- _Problem description_: Can you find the lines of the listing that include "unit" and copy every one?

- _Given records_:
(* ===== verification/Messaging.v ===== *)
(** * Messages within a workload

    [plugin/wasmcloud_messaging/in_memory.rs]: the inbox of each component, routing to
    the components whose subscriptions match, requests and their replies, and what the
    receive loop of a component does with a message.  The tracker is the one of
    [plugin/mod.rs].  The order a [HashMap] of components is walked in, the reply subject
    (a fresh UUID), and what admission, stores and trigger services answer are
    arguments. *)

From Stdlib Require Import ZArith Lia Ascii.
From stdpp Require Import base list gmap strings option relations.
From S2P Require Import Prelude RustStr Wit MsgAdmission.
Local Open Scope string_scope.

Definition MAX_QUEUE_SIZE : nat := Z.to_nat 10000.

Record BrokerMessage := { msg_subject : string; msg_body : string; reply_to : option string }.
#[global] Instance BrokerMessage_eq_dec : EqDecision BrokerMessage.
Proof. solve_decision. Defined.

Inductive MsgError :=
  | SubjectInvalid (d : string) | AccessDenied (d : string) | MsgTimeout (d : string)
  | BrokerUnavailable (d : string) | MessageTooLarge (d : string) | QuotaExceeded (d : string)
  | Other (d : string).
Definition show_error (e : MsgError) : string :=
  match e with
  | SubjectInvalid d | AccessDenied d | MsgTimeout d | BrokerUnavailable d | MessageTooLarge d
  | QuotaExceeded d | Other d => d
  end.

Definition QUEUE_FULL : MsgError := QuotaExceeded "message queue full".
Definition NO_WORKLOAD : MsgError := Other "workload state not found".
Definition ADMISSION_SHED_DETAIL : string :=
  "the responding component's messaging admission gate is saturated; the request was shed rather than queued".
Definition shed_error : MsgError := QuotaExceeded ADMISSION_SHED_DETAIL.
Definition TIMED_OUT : MsgError := MsgTimeout "request timed out".

Record QueuedMessage := { msg : BrokerMessage; sole_subscriber : bool }.

(** The task is [None] until the workload is resolved, and false once its loop ended. *)
Record ComponentData := {
  subscriptions : list string;
  inbox : list QueuedMessage;
  notified : bool;
  task_handle : option bool;
  admission : nat;                 (** the binding whose gate it holds *)
}.
Implicit Types d : ComponentData.

(** [PendingRequests]: the request that waits on each reply subject. *)
Abbreviation WorkloadData := (gmap string nat).

Inductive Waiting_ := Awaiting | Left_ | Answered (r : result BrokerMessage MsgError).
Record Request := { rq_workload : string; rq_reply : string; rq_state : Waiting_ }.

Record Plugin := {
  tracker : Tracker WorkloadData ComponentData;
  requests : gmap nat Request;     (** one per [request] call, with its channel *)
}.
Implicit Types p : Plugin.

Definition new_plugin : Plugin := {| tracker := empty_tracker; requests := ∅ |}.

(** ** Routing *)

Definition subscriptions_match (l : list string) (subject : string) : bool :=
  bool_decide (l = []) || existsb (λ s, subject_matches s subject) l.

Definition push (q : QueuedMessage) d : ComponentData :=
  {| subscriptions := subscriptions d; inbox := inbox d ++ [q]; notified := true;
     task_handle := task_handle d; admission := admission d |}.

Definition matching (cs : gmap string ComponentData) (subject : string) (c : string) : bool :=
  is_some_and (cs !! c) (λ d, subscriptions_match (subscriptions d) subject).

(** The loop over the targets: it ends at the first inbox that is full. *)
Fixpoint push_all (q : QueuedMessage) (targets : list string) (cs : gmap string ComponentData) :
    result unit MsgError * gmap string ComponentData :=
  match targets with
  | [] => (Ok (), cs)
  | c :: targets =>
      match cs !! c with
      | Some d => if bool_decide (MAX_QUEUE_SIZE ≤ length (inbox d))%nat then (Err QUEUE_FULL, cs)
                  else push_all q targets (<[c := push q d]> cs)
      | None => push_all q targets cs
      end
  end.

Definition route (order : list string) (m : BrokerMessage) (cs : gmap string ComponentData) :
    result unit MsgError * gmap string ComponentData :=
  let targets := filter (λ c, matching cs (msg_subject m) c = true) order in
  push_all {| msg := m; sole_subscriber := bool_decide (length targets = 1%nat) |} targets cs.

Definition set_components p (w : string) (cs : gmap string ComponentData) : Plugin :=
  {| tracker := {| workloads := alter (λ i, {| workload_data := workload_data i; item_components := cs |}) w
                                  (workloads (tracker p));
                   components := components (tracker p) |};
     requests := requests p |}.

Definition route_to_subscribers p (w : string) (m : BrokerMessage) (order : list string) :
    result unit MsgError * Plugin :=
  match workloads (tracker p) !! w with
  | None => (Err NO_WORKLOAD, p)
  | Some i => let '(r, cs) := route order m (item_components i) in (r, set_components p w cs)
  end.

(** ** Requests and replies *)

Definition set_pending p (w : string) (pending : WorkloadData) : Plugin :=
  {| tracker := {| workloads := alter (λ i, {| workload_data := Some pending;
                                               item_components := item_components i |}) w (workloads (tracker p));
                   components := components (tracker p) |};
     requests := requests p |}.
Definition set_state p (n : nat) (s : Waiting_) : Plugin :=
  {| tracker := tracker p;
     requests := alter (λ q, {| rq_workload := rq_workload q; rq_reply := rq_reply q; rq_state := s |}) n (requests p) |}.

(** [sender.send]: lost when nobody receives. *)
Definition send p (n : nat) (r : result BrokerMessage MsgError) : Plugin :=
  match rq_state <$> requests p !! n with Some Awaiting => set_state p n (Answered r) | _ => p end.

(** [None] is a trap. *)
Definition do_publish p (w : string) (m : BrokerMessage) (order : list string) :
    option (result unit MsgError) * Plugin :=
  match get_workload_data (tracker p) w with
  | None => (None, p)
  | Some pending =>
      match pending !! msg_subject m with
      | Some n => (Some (Ok ()), send (set_pending p w (delete (msg_subject m) pending)) n (Ok m))
      | None => let '(r, p) := route_to_subscribers p w m order in (Some r, p)
      end
  end.

(** [do_request] as far as its wait: it waits, or has failed. *)
Definition start_request p (w : string) (n : nat) (reply subject body : string) (order : list string) :
    option unit * Plugin :=
  match get_workload_data (tracker p) w with
  | None => (None, p)
  | Some pending =>
      let p1 := set_pending p w (<[reply := n]> pending) in
      let p1 := {| tracker := tracker p1;
                   requests := <[n := {| rq_workload := w; rq_reply := reply; rq_state := Awaiting |}]> (requests p1) |} in
      let m := {| msg_subject := subject; msg_body := body; reply_to := Some reply |} in
      match route_to_subscribers p1 w m order with
      | (Err e, p2) => (Some (), set_state (set_pending p2 w (delete reply (<[reply := n]> pending))) n (Answered (Err e)))
      | (Ok _, p2) => (Some (), p2)
      end
  end.

(** The entry a request holds in its workload's table, taken out. *)
Definition forget p (w reply : string) : Plugin :=
  match get_workload_data (tracker p) w with
  | Some pending => set_pending p w (delete reply pending)
  | None => p
  end.

(** The wait times out. *)
Definition time_out p (n : nat) : Plugin :=
  match requests p !! n with
  | Some q => match rq_state q with
              | Awaiting => set_state (forget p (rq_workload q) (rq_reply q)) n (Answered (Err TIMED_OUT))
              | _ => p
              end
  | None => p
  end.
(** The caller is dropped while it waits. *)
Definition drop_caller p (n : nat) : Plugin :=
  match rq_state <$> requests p !! n with Some Awaiting => set_state p n Left_ | _ => p end.

(** ** The receive loop *)

Inductive SlotOutcome := Slot | Shed | GateClosed | Cancelled.
(** What the loop finds out about a message, in the order it asks. *)
Record Answers := {
  has_handler : bool;               (** [try_http_handler] *)
  has_trigger_service : bool;
  has_pre : bool;                   (** a component, with an instance per message *)
  admitted : SlotOutcome;
  has_store : bool;                 (** a pool, or a store and an instance *)
}.
Inductive Fate := NoMessage | ToService | ToInstance | Dropped | WasShed | LoopEnded.

Definition fail_requester p (w : string) (q : QueuedMessage) : Plugin :=
  match sole_subscriber q, reply_to (msg q), get_workload_data (tracker p) w with
  | true, Some reply, Some pending =>
      match pending !! reply with
      | Some n => send (set_pending p w (delete reply pending)) n (Err shed_error)
      | None => p
      end
  | _, _, _ => p
  end.

Definition set_inbox (l : list QueuedMessage) (running : bool) d : ComponentData :=
  {| subscriptions := subscriptions d; inbox := l; notified := notified d;
     task_handle := Some running; admission := admission d |}.

Definition receive p (w c : string) (a : Answers) : Fate * Plugin :=
  match workloads (tracker p) !! w with
  | None => (NoMessage, p)
  | Some i =>
      match item_components i !! c with
      | None => (NoMessage, p)
      | Some d =>
          match task_handle d, inbox d with
          | Some true, q :: rest =>
              let popped running := set_components p w (<[c := set_inbox rest running d]> (item_components i)) in
              if negb (has_handler a) && negb (has_pre a) then (LoopEnded, fail_requester (popped false) w q)
              else if has_handler a && has_trigger_service a then (ToService, popped true)
              else if negb (has_pre a) then (Dropped, popped true)
              else match admitted a with
                   | Slot => (if has_store a then ToInstance else Dropped, popped true)
                   | Shed => (WasShed, fail_requester (popped true) w q)
                   | GateClosed | Cancelled => (LoopEnded, popped false)
                   end
          | _, _ => (NoMessage, p)
          end
      end
  end.

(** ** Binding *)

Definition with_tracker p t : Plugin := {| tracker := t; requests := requests p |}.

Definition on_workload_bind p (w : string) : Plugin := with_tracker p (add_unresolved_workload (tracker p) w ∅).
(** A component that exports the handler. *)
Definition on_workload_item_bind p (w c : string) (subs : list string) (binding : nat) : Plugin :=
  with_tracker p (add_component (tracker p) c w
    {| subscriptions := subs; inbox := []; notified := false; task_handle := None; admission := binding |}).
Definition on_workload_resolved p (w c : string) : Plugin :=
  match workloads (tracker p) !! w with
  | Some i => match item_components i !! c with
              | Some d => set_components p w (<[c := set_inbox (inbox d) true d]> (item_components i))
              | None => p
              end
  | None => p
  end.
(** The gates to close, and the plugin. *)
Definition on_workload_unbind p (w : string) (order : list string) : list nat * Plugin :=
  let '(cleaned, t) := remove_workload_with_cleanup (tracker p) w order in
  (omap (λ y, match y with inl d => Some (admission d) | inr _ => None end) cleaned, with_tracker p t).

- _Solution to the exercise_:
    result unit MsgError * gmap string ComponentData :=
    result unit MsgError * gmap string ComponentData :=
    result unit MsgError * Plugin :=
    option (result unit MsgError) * Plugin :=
    option unit * Plugin :=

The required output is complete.